Short answer questions
The primary blockchain is considered highly trusted, and the activities of the secondary blockchain are recorded on the primary blockchain to enhance its credibility. The secondary blockchain relies on the security of the primary blockchain and utilizes the primary blockchain to verify its own transactions and events.
Smart contracts are used to perform predefined operations on the secondary blockchain, such as verifying newly created blocks or managing user access rights.
The secondary blockchain initiation device is responsible for initiating the secondary blockchain, creating smart contracts on the primary blockchain, and registering the secondary blockchain to the primary blockchain.
The blockchain verification device checks the records on the primary blockchain to verify the behavior of the secondary blockchain, such as the creation of new blocks. If the records on the primary blockchain are consistent with the information received from the secondary blockchain, the verification is successful.
Recording identification is more efficient than recording the entire block because it reduces storage requirements and improves efficiency while still providing a unique identification of the block.
A blockchain-using device can verify the validity of a transaction by obtaining the block of the secondary blockchain that contains the transaction. In addition, the device can also use the information obtained from the primary blockchain to verify the validity of the block.
The "longest chain rule" is used to resolve conflicts in the event of a fork in the blockchain network, ensuring that nodes agree on the correct state of the blockchain.
The root blockchain is the highest level blockchain in a multi-level blockchain system.
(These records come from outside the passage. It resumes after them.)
(* ===== verification/CanonicalTXSet.v ===== *)
(** * Transactions in canonical order

    [SeqProxy] (SeqProxy.h) and [CanonicalTXSet] (CanonicalTXSet.cpp): the
    transactions waiting to be applied, in an order that every server agrees
    on.  The [std::map] is the list of its entries in the order of the keys.
    Of a transaction there is what the code that applies transactions looks
    at ([STTx]). *)

From S2P Require Import Prelude.
Open Scope N_scope.

(** ** Sequence numbers and tickets *)

Inductive SeqProxyType : Type := Seq | Ticket.
#[export] Instance SeqProxyType_eq_dec : EqDecision SeqProxyType.
Proof. solve_decision. Defined.

Record SeqProxy : Type := mkSeqProxy { type_ : SeqProxyType; value : N }.
#[export] Instance SeqProxy_eq_dec : EqDecision SeqProxy.
Proof. solve_decision. Defined.

Definition isSeq (s : SeqProxy) : bool := bool_decide (type_ s = Seq).

Definition SeqProxyType_lt (a b : SeqProxyType) : bool :=
  match a, b with Seq, Ticket => true | _, _ => false end.
Definition SeqProxy_lt (lhs rhs : SeqProxy) : bool :=
  if decide (type_ lhs <> type_ rhs) then SeqProxyType_lt (type_ lhs) (type_ rhs)
  else value lhs <? value rhs.

(** ** Transactions *)

Inductive STTx : Type := mkSTTx {
  getTransactionID : N;
  getAccountID : N;               (* 20 bytes *)
  getSeqProxy : SeqProxy;
  getTxnType : N;
  getFlags : N;
  getRawTransactions : list STTx  (* of a batch *)
}.

(** ** The set *)

Record Key : Type := mkKey { account_ : N; seqProxy_ : SeqProxy; txId_ : N }.

Definition key_lt (lhs rhs : Key) : bool :=
  if account_ lhs <? account_ rhs then true
  else if account_ rhs <? account_ lhs then false
  else if SeqProxy_lt (seqProxy_ lhs) (seqProxy_ rhs) then true
  else if SeqProxy_lt (seqProxy_ rhs) (seqProxy_ lhs) then false
  else txId_ lhs <? txId_ rhs.

Record CanonicalTXSet : Type := mkCanonicalTXSet { map_ : list (Key * STTx); salt_ : N }.
Definition newCanonicalTXSet (saltHash : N) : CanonicalTXSet := mkCanonicalTXSet [] saltHash.

(** The 20 bytes of the account are the first of 32. *)
Definition accountKey (s : CanonicalTXSet) (account : N) : N := N.lxor (N.shiftl account 96) (salt_ s).

Definition keyOf (s : CanonicalTXSet) (txn : STTx) : Key :=
  mkKey (accountKey s (getAccountID txn)) (getSeqProxy txn) (getTransactionID txn).

(** [std::map::insert] *)
Fixpoint map_insert (k : Key) (txn : STTx) (m : list (Key * STTx)) : list (Key * STTx) :=
  match m with
  | [] => [(k, txn)]
  | x :: m' =>
      if key_lt k x.1 then (k, txn) :: m
      else if key_lt x.1 k then x :: map_insert k txn m' else m
  end.
Definition insert (s : CanonicalTXSet) (txn : STTx) : CanonicalTXSet :=
  mkCanonicalTXSet (map_insert (keyOf s txn) txn (map_ s)) (salt_ s).

(** [std::map::lower_bound], with the entries before it *)
Fixpoint lower_bound (k : Key) (m : list (Key * STTx)) : list (Key * STTx) * list (Key * STTx) :=
  match m with
  | [] => ([], [])
  | x :: m' => if key_lt x.1 k then let '(a, b) := lower_bound k m' in (x :: a, b) else ([], m)
  end.

Definition popAcctTransaction (s : CanonicalTXSet) (tx : STTx) : CanonicalTXSet * option STTx :=
  let effectiveAccount := accountKey s (getAccountID tx) in
  let seqProxy := getSeqProxy tx in
  let after := mkKey effectiveAccount seqProxy 0 in
  match lower_bound after (map_ s) with
  | (before, itrNext :: rest) =>
      if (account_ itrNext.1 =? effectiveAccount) &&
         (negb (isSeq (getSeqProxy itrNext.2)) ||
          (value (getSeqProxy itrNext.2) =? (value seqProxy + 1) mod 2 ^ 32))
      then (mkCanonicalTXSet (before ++ rest) (salt_ s), Some itrNext.2)
      else (s, None)
  | (_, []) => (s, None)
  end.

Definition reset (s : CanonicalTXSet) (salt : N) : CanonicalTXSet := mkCanonicalTXSet [] salt.

(** ** The order of the keys *)

Lemma SeqProxy_lt_spec a b : SeqProxy_lt a b = true <->
  (type_ a = Seq /\ type_ b = Ticket) \/ (type_ a = type_ b /\ value a < value b).
Proof.
  unfold SeqProxy_lt. destruct a as [ta x], b as [tb y]. cbn [type_ value]. destruct (decide (ta <> tb)) as [Hne|He].
  - destruct ta, tb; cbn; naive_solver.
  - rewrite N.ltb_lt. destruct ta, tb; naive_solver.
Qed.

Lemma SeqProxy_lt_irrefl a : SeqProxy_lt a a = false.
Proof. apply not_true_iff_false. rewrite SeqProxy_lt_spec. destruct a as [[] x]; cbn; naive_solver lia. Qed.
Lemma SeqProxy_lt_trans a b c : SeqProxy_lt a b = true -> SeqProxy_lt b c = true -> SeqProxy_lt a c = true.
Proof. rewrite !SeqProxy_lt_spec. destruct a as [[] x], b as [[] y], c as [[] z]; cbn; naive_solver lia. Qed.
Lemma SeqProxy_lt_total a b : SeqProxy_lt a b = false -> SeqProxy_lt b a = false -> a = b.
Proof.
  rewrite <-!not_true_iff_false, !SeqProxy_lt_spec. destruct a as [[] x], b as [[] y]; cbn; intros;
    try (exfalso; naive_solver); f_equal; destruct (N.lt_trichotomy x y) as [?|[?|?]]; naive_solver.
Qed.

Lemma key_lt_spec a b : key_lt a b = true <->
  account_ a < account_ b \/ account_ a = account_ b /\
    (SeqProxy_lt (seqProxy_ a) (seqProxy_ b) = true \/ seqProxy_ a = seqProxy_ b /\ txId_ a < txId_ b).
Proof.
  unfold key_lt. destruct (N.ltb_spec (account_ a) (account_ b)); [naive_solver|].
  destruct (N.ltb_spec (account_ b) (account_ a)); [naive_solver lia|].
  assert (account_ a = account_ b) as -> by lia.
  destruct (SeqProxy_lt (seqProxy_ a) (seqProxy_ b)) eqn:E1; [naive_solver|].
  destruct (SeqProxy_lt (seqProxy_ b) (seqProxy_ a)) eqn:E2.
  - split; [done|]. intros [?|[_ [?|[E _]]]]; [lia|done|]. rewrite E, SeqProxy_lt_irrefl in E2. done.
  - pose proof (SeqProxy_lt_total _ _ E1 E2) as ->. rewrite N.ltb_lt. naive_solver lia.
Qed.

Lemma key_lt_irrefl a : key_lt a a = false.
Proof. apply not_true_iff_false. rewrite key_lt_spec, SeqProxy_lt_irrefl. naive_solver lia. Qed.
Lemma key_lt_trans a b c : key_lt a b = true -> key_lt b c = true -> key_lt a c = true.
Proof.
  rewrite !key_lt_spec. intros [Hab|[E1 Hab]] [Hbc|[E2 Hbc]]; [left; lia..|]. right. split; [lia|].
  destruct Hab as [Hab|[Es Hab]], Hbc as [Hbc|[Es' Hbc]].
  - left. by eapply SeqProxy_lt_trans.
  - left. by rewrite <-Es'.
  - left. by rewrite Es.
  - right. split; [congruence|lia].
Qed.
Lemma key_lt_total a b : key_lt a b = false -> key_lt b a = false -> a = b.
Proof.
  rewrite <-!not_true_iff_false, !key_lt_spec. intros H1 H2. destruct a as [a s x], b as [b t y]; cbn in *.
  assert (a = b) as -> by (destruct (N.lt_trichotomy a b) as [?|[?|?]]; naive_solver).
  assert (s = t) as ->.
  { apply SeqProxy_lt_total; apply not_true_iff_false; naive_solver. }
  f_equal. destruct (N.lt_trichotomy x y) as [?|[?|?]]; naive_solver.
Qed.

(** ** The contents of the set *)

Definition entry_lt (a b : Key * STTx) : Prop := key_lt a.1 b.1 = true.
#[local] Instance entry_lt_trans : Transitive entry_lt.
Proof. intros a b c. apply key_lt_trans. Qed.
#[local] Instance entry_lt_antisymm : AntiSymm (=) entry_lt.
Proof. intros a b Hab Hba. pose proof (key_lt_trans _ _ _ Hab Hba) as E. by rewrite key_lt_irrefl in E. Qed.

Record set_ok (s : CanonicalTXSet) : Prop := {
  set_sorted : StronglySorted entry_lt (map_ s);
  set_keys : Forall (fun x => x.1 = keyOf s x.2) (map_ s)
}.

Lemma map_insert_elem k t m x : StronglySorted entry_lt m ->
  x ∈ map_insert k t m <-> x ∈ m \/ (x = (k, t) /\ k ∉ m.*1).
Proof.
  intros Hs. induction Hs as [|[k' t'] m Hs IH Hall]; cbn [map_insert fst].
  { rewrite list_elem_of_singleton. set_solver. }
  assert (forall y, y ∈ m -> key_lt k' y.1 = true) as Hlt by (by apply Forall_forall).
  destruct (key_lt k k') eqn:E1; [|destruct (key_lt k' k) eqn:E2].
  - rewrite !elem_of_cons. cbn. assert (k ∉ k' :: m.*1) as Hn; [|set_solver].
    intros [->|(y & -> & Hy)%list_elem_of_fmap]%elem_of_cons; [by rewrite key_lt_irrefl in E1|].
    pose proof (key_lt_trans _ _ _ E1 (Hlt y Hy)) as E. by rewrite key_lt_irrefl in E.
  - rewrite !elem_of_cons, IH. cbn. rewrite not_elem_of_cons. split; [|naive_solver].
    intros [?|[?|[-> ?]]]; [naive_solver..|]. right. split_and!; [done| |done]. intros ->. by rewrite key_lt_irrefl in E2.
  - pose proof (key_lt_total _ _ E1 E2) as ->. cbn. set_solver.
Qed.

Lemma map_insert_sorted k t m : StronglySorted entry_lt m -> StronglySorted entry_lt (map_insert k t m).
Proof.
  intros Hs. induction Hs as [|[k' t'] m Hs IH Hall]; cbn [map_insert fst]; [by repeat constructor|].
  destruct (key_lt k k') eqn:E1; [|destruct (key_lt k' k) eqn:E2; [|by constructor]].
  - constructor; [by constructor|]. constructor; [done|]. eapply Forall_impl; [exact Hall|].
    intros y Hy. by eapply key_lt_trans.
  - constructor; [done|]. apply Forall_forall. intros y [Hy|[-> _]]%map_insert_elem; [|done|done].
    by apply (proj1 (Forall_forall _ _) Hall).
Qed.

Lemma insert_ok s t : set_ok s -> set_ok (insert s t).
Proof.
  intros [Hs Hk]. split; cbn; [by apply map_insert_sorted|]. apply Forall_forall.
  intros x [Hx|[-> _]]%map_insert_elem; [by apply (proj1 (Forall_forall _ _) Hk)|done|done].
Qed.

Lemma sorted_nodup m : StronglySorted entry_lt m -> NoDup m.*1.
Proof.
  induction 1 as [|x m Hs IH Hall]; cbn; constructor; [|done].
  intros (y & E & Hy)%list_elem_of_fmap. pose proof (proj1 (Forall_forall _ _) Hall y Hy) as Hlt.
  unfold entry_lt in Hlt. by rewrite E, key_lt_irrefl in Hlt.
Qed.

(** All the transactions, whatever the order they are inserted in. *)
Definition canonical (salt : N) (txs : list STTx) : CanonicalTXSet := foldl insert (newCanonicalTXSet salt) txs.

Lemma canonical_spec salt txs : NoDup (getTransactionID <$> txs) ->
  set_ok (canonical salt txs) /\ salt_ (canonical salt txs) = salt /\
  forall x, x ∈ map_ (canonical salt txs) <-> x.2 ∈ txs /\ x.1 = keyOf (newCanonicalTXSet salt) x.2.
Proof.
  induction txs as [|t txs IH] using rev_ind; intros Hnd.
  { split_and!; [split; constructor|done|]. intros x. cbn. rewrite !elem_of_nil. tauto. }
  rewrite fmap_app, NoDup_app in Hnd. destruct Hnd as (Hnd & Hd & _). destruct (IH Hnd) as (Hok & Hsalt & Hel).
  unfold canonical in *. rewrite foldl_snoc. set (s := foldl _ _ txs) in *.
  split_and!; [by apply insert_ok|done|]. intros [k u]. cbn [map_ insert fst snd].
  rewrite map_insert_elem by apply (set_sorted _ Hok). rewrite Hel, elem_of_app, list_elem_of_singleton. cbn [fst snd].
  assert (keyOf s t = keyOf (newCanonicalTXSet salt) t) as -> by (unfold keyOf, accountKey; by rewrite Hsalt).
  split; [naive_solver|]. intros [[Hu| ->] ->]; [by left|]. right. split; [done|].
  intros ([k' u'] & E & [Hu' Ek]%Hel)%list_elem_of_fmap. cbn in *. rewrite Ek in E. injection E as _ _ E.
  apply (Hd (getTransactionID t)); [|set_solver]. rewrite E. by apply list_elem_of_fmap_2.
Qed.

(** Entries of one account are next to each other, in the order of their
    sequence numbers and then of their tickets. *)
Lemma accountKey_inj s a b : accountKey s a = accountKey s b -> a = b.
Proof.
  unfold accountKey. intros E. apply (f_equal (fun x => N.lxor x (salt_ s))) in E.
  rewrite !N.lxor_assoc, !N.lxor_nilpotent, !N.lxor_0_r in E.
  rewrite !N.shiftl_mul_pow2 in E. lia.
Qed.

Lemma sorted_lookup m i j x y : StronglySorted entry_lt m -> (i < j)%nat -> m !! i = Some x -> m !! j = Some y -> entry_lt x y.
Proof.
  intros Hs. revert i j. induction Hs as [|z m Hs IH Hall]; intros i j Hij Hi Hj; [done|].
  destruct i as [|i], j as [|j]; [lia| |lia|]; cbn in Hi, Hj.
  - injection Hi as ->. eapply (proj1 (Forall_forall _ _) Hall). by eapply list_elem_of_lookup_2.
  - eapply (IH i j); [lia|done|done].
Qed.

Lemma txs_lower_bound_spec k m a b : StronglySorted entry_lt m -> lower_bound k m = (a, b) ->
  m = a ++ b /\ Forall (fun x => key_lt x.1 k = true) a /\ Forall (fun x => key_lt x.1 k = false) b.
Proof.
  intros Hs. revert a b. induction Hs as [|x m Hs IH Hall]; intros a b; cbn; [by intros [= <- <-]|].
  destruct (key_lt x.1 k) eqn:E.
  - destruct (lower_bound k m) as [a' b']. intros [= <- <-]. destruct (IH a' b' eq_refl) as (-> & Ha & Hb).
    split_and!; [done|by constructor|done].
  - intros [= <- <-]. split_and!; [done|constructor|]. constructor; [done|]. eapply Forall_impl; [exact Hall|].
    intros y Hy. apply not_true_iff_false. intros E'. by rewrite (key_lt_trans _ _ _ Hy E') in E.
Qed.

(** The transactions of the account of [tx] that come at or after it. *)
Definition follows (tx t : STTx) : Prop :=
  getAccountID t = getAccountID tx /\ SeqProxy_lt (getSeqProxy t) (getSeqProxy tx) = false.
#[export] Instance follows_dec tx t : Decision (follows tx t).
Proof. apply _. Defined.
(** May be applied right after [tx]: a ticket, or the next sequence number. *)
Definition viable (tx t : STTx) : bool :=
  negb (isSeq (getSeqProxy t)) || (value (getSeqProxy t) =? (value (getSeqProxy tx) + 1) mod 2 ^ 32).

Lemma after_spec s tx t : key_lt (keyOf s t) (mkKey (accountKey s (getAccountID tx)) (getSeqProxy tx) 0) = false ->
  accountKey s (getAccountID t) = accountKey s (getAccountID tx) -> follows tx t.
Proof.
  rewrite <-not_true_iff_false, key_lt_spec. cbn. intros Hn E. split; [by eapply accountKey_inj|].
  apply not_true_iff_false. intros Hlt. apply Hn. right. split; [done|]. by left.
Qed.
Lemma before_spec s tx t : key_lt (keyOf s t) (mkKey (accountKey s (getAccountID tx)) (getSeqProxy tx) 0) = true ->
  ~ follows tx t.
Proof.
  rewrite key_lt_spec. cbn. intros Hlt [E Hn]. rewrite E, Hn in Hlt. intuition (try lia; try done).
Qed.

(** [popAcctTransaction] removes and returns the first that follows [tx], if
    it is viable. *)
Lemma pop_spec s tx : set_ok s ->
  let next := list_find (fun x => follows tx x.2) (map_ s) in
  popAcctTransaction s tx =
  match next with
  | Some (i, x) => if viable tx x.2 then (mkCanonicalTXSet (delete i (map_ s)) (salt_ s), Some x.2) else (s, None)
  | None => (s, None)
  end.
Proof.
  intros [Hs Hk] next. unfold popAcctTransaction. set (after := mkKey _ _ 0).
  destruct (lower_bound after (map_ s)) as [a b] eqn:E. destruct (txs_lower_bound_spec _ _ _ _ Hs E) as (Em & Ha & Hb).
  rewrite Em in Hk, Hs. apply Forall_app in Hk as [Hka Hkb].
  assert (Forall (fun x => ~ follows tx x.2) a) as Hna.
  { apply Forall_forall. intros x Hx. rewrite Forall_forall in Ha, Hka. apply (before_spec s).
    rewrite <-(Hka x Hx). by apply Ha. }
  unfold next. rewrite Em. destruct b as [|x rest].
  { rewrite (proj2 (list_find_None _ _)); [done|]. by rewrite app_nil_r. }
  apply Forall_cons in Hkb as [Hkx Hkr]. apply Forall_cons in Hb as [Hbx Hbr].
  destruct (N.eqb_spec (account_ x.1) (accountKey s (getAccountID tx))) as [Ea|Ea]; cbn [andb].
  - assert (follows tx x.2) as Hf by (rewrite Hkx in Hbx, Ea; by eapply after_spec).
    rewrite (proj2 (list_find_Some _ _ (length a) x)); [by rewrite delete_middle; unfold viable|].
    split_and!; [by rewrite list_lookup_middle|done|]. intros j y Hj Hlt. rewrite lookup_app_l in Hj by done.
    apply (proj1 (Forall_forall _ _) Hna). by eapply list_elem_of_lookup_2.
  - rewrite (proj2 (list_find_None _ _)); [done|]. apply Forall_app. split; [done|].
    apply StronglySorted_app in Hs as (_ & _ & Hs). inversion Hs as [|? ? _ Hall]; subst.
    assert (accountKey s (getAccountID tx) < account_ x.1) as Hgt.
    { rewrite <-not_true_iff_false, key_lt_spec in Hbx. cbn in Hbx. lia. }
    constructor; [intros [Hac _]; rewrite Hkx in Ea; cbn in Ea; by rewrite Hac in Ea|].
    apply Forall_forall. intros y Hy [Hac _]. rewrite Forall_forall in Hall, Hkr. specialize (Hall y Hy).
    unfold entry_lt in Hall. rewrite key_lt_spec in Hall. rewrite (Hkr y Hy) in Hall. cbn in Hall. rewrite Hac in Hall. lia.
Qed.

Lemma sorted_same m m' : StronglySorted entry_lt m -> StronglySorted entry_lt m' ->
  (forall x, x ∈ m <-> x ∈ m') -> m = m'.
Proof.
  intros Hs Hs' Hel. apply (StronglySorted_unique entry_lt); [done|done|].
  apply NoDup_Permutation; [|..|done]; by eapply NoDup_fmap_1, sorted_nodup.
Qed.

Lemma txs_nodup s : set_ok s -> NoDup (map_ s).*2.
Proof.
  intros [Hs Hk]. apply NoDup_fmap_2_strong; [|by eapply NoDup_fmap_1, sorted_nodup].
  intros x y Hx Hy E. rewrite Forall_forall in Hk. rewrite (surjective_pairing x), (surjective_pairing y).
  by rewrite (Hk x Hx), (Hk y Hy), E.
Qed.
It is considered the most trusted and secure and is used to verify the activities of lower-level blockchains.
Three real-world application scenarios where multi-level blockchain systems can be applied are: supply chain management, digital identity verification, and recording medical data.
Proof of Work (PoW) requires a lot of computing power to create new blocks, while Proof of Stake (PoS) selects nodes to verify transactions based on the stake they hold in the network. PoW consumes more energy, while PoS is more energy-efficient.